Habían politizado hasta el dolor.
Uno los criticaba entonces. Me parecía que la actitud de la izquierda populista estaba haciendo peligrar lo único bueno que hemos conseguido juntos:
una paz que tenía mucho más de ilusión por el futuro que de justicia, sí, pero una paz al fin y al cabo. Felipe González, entrevistado por Jesús Quintero a finales de los años ochenta, le dijo que el único legado que quería dejar aquel partido socialista era la paz en un país donde los habitantes se mataban cíclicamente, cada cierto número de años. Siempre me identifiqué con esto y nunca me gustaron los revolucionarios dispuestos a dinamitar puentes.

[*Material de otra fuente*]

(** ** User memory *)

(** uvmunmap with do_free on n pages of a user address space always
    finishes: exactly the mappings of these pages disappear, their physical
    pages (and no others) are pushed on the free list, the other entries keep
    their value, and no byte outside the page table and the freed pages is
    written. *)
Theorem uvmunmap_frees `{KernelImage} (s : kstate) (root v n : Z)
    (T : gmap (list Z) Z) (U : gmap Z Z) (fl : list Z)
  (Hu : uspace s root T U fl) (Hv : 0 <= v) (Hn : 0 <= n) (Hlim : v + n <= ULIM) :
  exists s' freed, uvmunmap root (v * PGSIZE) n true s = Ret tt s' /\
    uspace s' root T (uout v (v + n) U) (freed ++ fl) /\
    (forall pa, pa ∈ freed <-> exists x, v <= x < v + n /\ U !! x = Some pa) /\
    (forall va, 0 <= va < MAXVA -> ~ (v <= va / PGSIZE < v + n) ->
       pte_of T (k_mem s') va = pte_of T (k_mem s) va) /\
    (forall b, (forall q, tree_has T q \/ q ∈ freed -> ~ in_page q b) ->
       ld8 (k_mem s') b = ld8 (k_mem s) b).
Proof.
  destruct (uvmunmap_spec n s root T U fl v Hu Hv Hn Hlim)
    as (s' & fl' & E & Hu' & [(freed & -> & Hf) Hb Hp _]).
  exists s', freed. split_and!; try done. intros b Hout. apply Hb. intros q Hq.
  apply Hout. rewrite Hf. done.
Qed.
Lemma uvmunmap_frees_witness :
  exists s' freed, @uvmunmap example_image ex_root (0 * PGSIZE) 1 true ex_state = Ret tt s' /\
    @uspace example_image s' ex_root ex_tree (uout 0 (0 + 1) ex_umap) (freed ++ ex_free) /\
    (forall pa, pa ∈ freed <-> exists x, 0 <= x < 0 + 1 /\ ex_umap !! x = Some pa) /\
    (forall va, 0 <= va < MAXVA -> ~ (0 <= va / PGSIZE < 0 + 1) ->
       pte_of ex_tree (k_mem s') va = pte_of ex_tree (k_mem ex_state) va) /\
    (forall b, (forall q, tree_has ex_tree q \/ q ∈ freed -> ~ in_page q b) ->
       ld8 (k_mem s') b = ld8 (k_mem ex_state) b).
Proof. by apply (@uvmunmap_frees example_image ex_state ex_root 0 1 _ _ _ ex_uspace). Defined.

(** C18. uvmalloc grows a user address space from oldsz to newsz.  It returns
    newsz with every page of the new range mapped to a distinct, zeroed page
    taken from the free list with permissions R, U and xperm, all other
    mappings and bytes as before; or it returns 0 with the address space
    exactly as before, every page it took being free again or a page-table
    page, and only when fewer than three pages were free for each new one. *)
Theorem uvmalloc_grows `{KernelImage} (s : kstate) (root oldsz newsz xperm : Z)
    (T : gmap (list Z) Z) (U : gmap Z Z) (fl : list Z)
  (Hu : uspace s root T U fl) (Ho : 0 <= oldsz <= newsz) (Hn : newsz <= TRAPFRAME)
  (Hx : 0 <= Z.lor (Z.lor PTE_R PTE_U) xperm < 1024)
  (HU : forall x, pgs oldsz <= x < pgs newsz -> U !! x = None) :
  exists s' T' fl',
    (uvmalloc root oldsz newsz xperm s = Ret newsz s' /\
     exists U', uspace s' root T' U' fl' /\
       grown s s' T T' U U' fl fl' (pgs oldsz) (pgs newsz - pgs oldsz)
         (Z.lor (Z.lor PTE_R PTE_U) xperm)) \/
    (uvmalloc root oldsz newsz xperm s = Ret 0 s' /\ uspace s' root T' U fl' /\ T ⊆ T' /\
     (forall q, q ∈ fl -> q ∈ fl' \/ tree_has T' q) /\
     Z.of_nat (length fl) < 3 * (pgs newsz - pgs oldsz)).
Proof.
  unfold uvmalloc. destruct (Z.ltb_spec newsz oldsz); [lia|].
  destruct (pgroundup_pgs oldsz) as (-> & Hp & Hp'); [lia|].
  destruct (pgroundup_pgs newsz) as (_ & Hq & Hq'); [lia|].
  pose proof (pgs_mono oldsz newsz ltac:(lia) Hn).
  destruct (uvmalloc_loop_spec (Z.to_nat (pgs newsz - pgs oldsz))
              (S (Z.to_nat ((newsz - pgs oldsz * PGSIZE) / PGSIZE + 1))) s root T U fl
              (pgs oldsz) (pgs oldsz) newsz xperm) as (s' & T' & fl' & Hcase); try done; try lia.
  { unfold PGSIZE in *. div_lia. }
  { intros x Hx'. apply HU. lia. }
  exists s', T', fl'. destruct Hcase as [(E & U' & Hu' & Hg)|(E & Hu' & [R1 R2 _] & Hlt)]; [left|right].
  - split; [done|]. exists U'. split; [done|]. by rewrite Z2Nat.id in Hg by lia.
  - split; [done|]. rewrite uout_empty in Hu' by lia. split; [done|]. split; [done|].
    split; [|lia]. intros q Hq1. apply R2. by left.
Qed.
Lemma uvmalloc_grows_witness :
  exists s' T' fl' U', @uvmalloc example_image ex_root 4096 8192 PTE_W ex_state = Ret 8192 s' /\
    @uspace example_image s' ex_root T' U' fl' /\
    grown ex_state s' ex_tree T' ex_umap U' ex_free fl' (pgs 4096) (pgs 8192 - pgs 4096)
      (Z.lor (Z.lor PTE_R PTE_U) PTE_W).
Proof.
  destruct (@uvmalloc_grows example_image ex_state ex_root 4096 8192 PTE_W _ _ _ ex_uspace)
    as (s' & T' & fl' & [(E & U' & Hu & Hg)|(_ & _ & _ & _ & Hlt)]); [by vm_compute..| | |].
  - intros x Hx. change (pgs 4096) with 1 in Hx. apply lookup_insert_None. split; [done|lia].
  - exists s', T', fl', U'. split; [exact E|]. split; [exact Hu|exact Hg].
  - discriminate Hlt.
Defined.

La tentación ahora, cuando una turba se reúne ante el chalé de Iglesias y Montero en Galapagar, es
atribuir la escena a la justicia poética. Ese veneno que Iglesias llamó "jarabe democrático", ir al domicilio donde no solo vive un político, sino también su familia, le es devuelto al demiurgo de la polarización en forma de escupitajo. Sin embargo, la ética más elemental no aguanta tentaciones como esta. Lo que estaba mal cuando lo sufría B por culpa de A, está mal cuando lo sufre A por culpa de B. Y todo lo demás es
un ojo por ojo bárbaro y desesperante.
Llevo varios artículos diciéndolo, y me reafirmo a cada nuevo episodio:
la derecha tiene un gravísimo problema, porque está siendo dominada por sus propias barbijaputas y
cada vez se parece más en sus formas al independentismo catalán. Ahora, la misma gente que puso a Iglesias a parir por las estupideces que ha dijo sobre los escraches obra según el mismo marco de inmoralidad. Lo que tanto les escandalizaba entonces ahora lo consideran justo. Es la consecuencia lógica de dejarte regir por el “y tú más”. ¿Ahora es bueno lo que era malo? Ni de coña.
Hablemos claro. El
escrache consiste en que un grupo de matones se desplaza al domicilio familiar de un cargo político para pegar berridos, ante el horror de su familia. Punto. Era repugnante en 2014 y es repugnante en 2020. Nadie tiene derecho a decirle a un niño que su padre le parece un desgraciado. Los hijos de Iglesias y Montero no son responsables de las opiniones de sus padres, de la misma forma que los hijos de un ministro del PP ni pinchan ni cortan en un paquete de recortes sociales.
Hay una diferencia fundamental entre el escrache domiciliario y la protesta ante las sedes de los partidos políticos, o a las puertas de un parlamento.
El lugar donde se celebra una algarada cambia sustancialmente su significado. Si
los indignados de derechas marchan a Ferraz, simplemente están cantando su versión de las protestas en la calle Génova, que casi llegaron a ser bien de interés turístico nacional, por los comunes. Quien no entienda la diferencia entre protestar ante una oficina y ante un domicilio familiar es, sencillamente, estúpido.
En el pasado me han llamado facha y blanqueador de fascistas por afear escraches a peperos o a gente de Ciudadanos. Siempre me ha importado un pito que los dóberman de la izquierda o el procesismo me consideren un cerdo traidor por hablar de derechos fundamentales, y lo mismo se aplica al día de hoy. Sin duda seré un paniaguado progre a sueldo del Gobierno por recordar a un puñado de hiperventilados que lo que están haciendo, insultando a las familias de unos políticos, es una atrocidad.
Pero me da exactamente igual.
Puede que Iglesias entienda hoy por qué estaba mal lo que promovía entonces, pero sus hijos no tienen por qué aguantar ninguna horda. Y las hordas, sean de izquierdas o de derechas, hordas son.